Helen est revenue en 1842 alors qu’Hamilton était tellement préoccupé par les triplés que même ses enfants s’en rendaient compte. Tous les matins, ils demandaient :
Et bien, papa, peux-tu multiplier des triplés ?
mais il devait admettre qu’il ne pouvait encore que les additionner et les soustraire.
Le 16 octobre 1843 (un lundi), Hamilton marchait le long du Canal Royal avec sa femme pour présider une réunion du Conseil de l’Académie royale irlandaise. Bien que sa femme lui parlait de temps en temps, Hamilton l’entendait à peine, car la découverte des quaternions, la première algèbre non commutative à être étudiée, prenait forme dans son esprit :-
Et là, m’est apparue la notion que nous devons admettre, en quelque sorte, une quatrième dimension de l’espace pour pouvoir calculer avec des triples…. Un circuit électrique semblait se fermer, et une étincelle jaillissait.
Il ne put résister à l’impulsion de graver les formules des quaternions
dans la pierre du pont Broome (ou Brougham Bridge comme il l’appelait) alors qu’il le passait avec sa femme.
En 1958, la Royal Irish Academy a érigé une plaque commémorative. Voir CE LIEN.
Hamilton pensait que cette découverte allait révolutionner la physique mathématique et il a passé le reste de sa vie à travailler sur les quaternions. Il a écrit :-
Je dois encore affirmer que cette découverte me semble aussi importante pour le milieu du dix-neuvième siècle que la découverte des fluxions l’était pour la fin du dix-septième.
Peu de temps après la découverte des quaternions par Hamilton, sa vie personnelle a recommencé à s’attaquer à son esprit.
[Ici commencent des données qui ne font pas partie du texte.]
(** string statistics written through any serializer are read back by any
    deserializer. *)
Theorem StringStatistics_roundtrip {S D} `{!Serializer S, !Deserializer D} b s (ser : S) (d : D)
    (rest : list Z) :
  StringStatistics_ok s → 0 <= ss_max_string_length s < 2 ^ 32 → ser_ok ser → des_ok d →
  written (StringStatistics_Serialize b s ser) ++ rest = written ser ++ remaining d →
  ∃ d', StringStatistics_Deserialize d = Ok (b, s, d') ∧ remaining d' = rest.
Proof.
  intros Hok Hlen Hs Hd Heq. destruct (encodes_StringStatistics b s ser Hs) as [_ Hw].
  rewrite Hw, <-app_assoc in Heq. apply app_inv_head in Heq.
  destruct (decodes_StringStatistics b s Hok Hlen d rest Hd) as (d' & Hr & _ & Hrem); [done|]. eauto.
Qed.

(** a copy of string statistics keeps everything except the flag that
    says whether there are overflow strings, which it resets; the check of the
    base class dereferences a null pointer exactly when there are no validity
    statistics. *)
Theorem Statistics_defects :
  (∀ s, let c := StringStatistics_Copy s in
     ss_min c = ss_min s ∧ ss_max c = ss_max s ∧ ss_has_unicode c = ss_has_unicode s ∧
     ss_max_string_length c = ss_max_string_length s ∧ ss_has_overflow_strings c = false) ∧
  ∀ b, BaseStatistics_Verify None b = Throw (UndefinedBehaviour "null validity_stats") ∧
       ∀ v, BaseStatistics_Verify (Some v) b = Ok tt.
Proof. split; [intros []|intros b]; done. Qed.

(** *** Witnesses *)

Lemma NumericStatistics_CheckZonemap_sound_witness :
  holds COMPARE_GREATERTHAN 10 9 ∧ ∀ v, v ∈ [3; 9; 4] ++ [7] → ¬ holds COMPARE_GREATERTHAN v 9.
Proof.
  split; [reflexivity|].
  refine (proj1 (NumericStatistics_CheckZonemap_sound (NumericStatistics_new (-128) 127)
    (NumericStatistics_new (-128) 127) [3; 9; 4] [7] COMPARE_GREATERTHAN 9 false _ _) eq_refl).
  - discriminate.
  - reflexivity.
Defined.

Lemma StringStatistics_CheckZonemap_sound_witness :
  COMPARE_GREATERTHANOREQUALTO ≠ COMPARE_NOTEQUAL ∧
  ∀ v, v ∈ [[97; 98]; [97; 98; 99; 100; 101; 102; 103; 104; 105]] ++ [[98]] →
  ¬ string_holds COMPARE_GREATERTHANOREQUALTO v [99].
Proof.
  split; [discriminate|].
  apply (StringStatistics_CheckZonemap_sound (λ _, ASCII) true
    [[97; 98]; [97; 98; 99; 100; 101; 102; 103; 104; 105]] [[98]]
    (mkStringStatistics [97; 98; 0; 0; 0; 0; 0; 0] [97; 98; 99; 100; 101; 102; 103; 104] false 9 false)
    (mkStringStatistics [98; 0; 0; 0; 0; 0; 0; 0] [98; 0; 0; 0; 0; 0; 0; 0] false 1 false)).
  - repeat constructor; lia.
  - repeat constructor; lia.
  - discriminate.
  - reflexivity.
  - reflexivity.
  - reflexivity.
Defined.

Lemma StringStatistics_roundtrip_witness :
  ∃ d', StringStatistics_Deserialize (BufferedDeserializer_new
          (written (StringStatistics_Serialize true StringStatistics_new (BufferedSerializer_new 16)) ++ []))
        = Ok (true, StringStatistics_new, d') ∧ remaining d' = [].
Proof.
  apply (StringStatistics_roundtrip true StringStatistics_new (BufferedSerializer_new 16)
    (BufferedDeserializer_new
      (written (StringStatistics_Serialize true StringStatistics_new (BufferedSerializer_new 16)) ++ [])) []).
  - apply StringStatistics_new_ok.
  - cbn. lia.
  - split_and!; cbn; lia || done.
  - split; cbn [bd_ptr bd_endptr bd_data BufferedDeserializer_new]; lia.
  - vm_compute. reflexivity.
Defined.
En 1845, Thomas Disney rendit visite à Hamilton à l’observatoire et amena Catherine avec lui. Cela a dû bouleverser William car sa dépendance à l’alcool a empiré. Lors d’une réunion de la Société Géologique au mois de février suivant, il s’est exhibé à travers son intoxication. Macfarlane écrit:-
… lors d’un dîner d’une société scientifique à Dublin, il perdit le contrôle de lui-même, et fut si mortifié que, sur le conseil d’amis, il résolut de s’abstenir totalement. Il a tenu cette résolution pendant deux ans, quand … il a été raillé pour s’en tenir à l’eau, en particulier par Airy … . Il rompit sa bonne résolution, et à partir de ce moment-là, le besoin de stimulants alcoolisés s’accrocha à lui.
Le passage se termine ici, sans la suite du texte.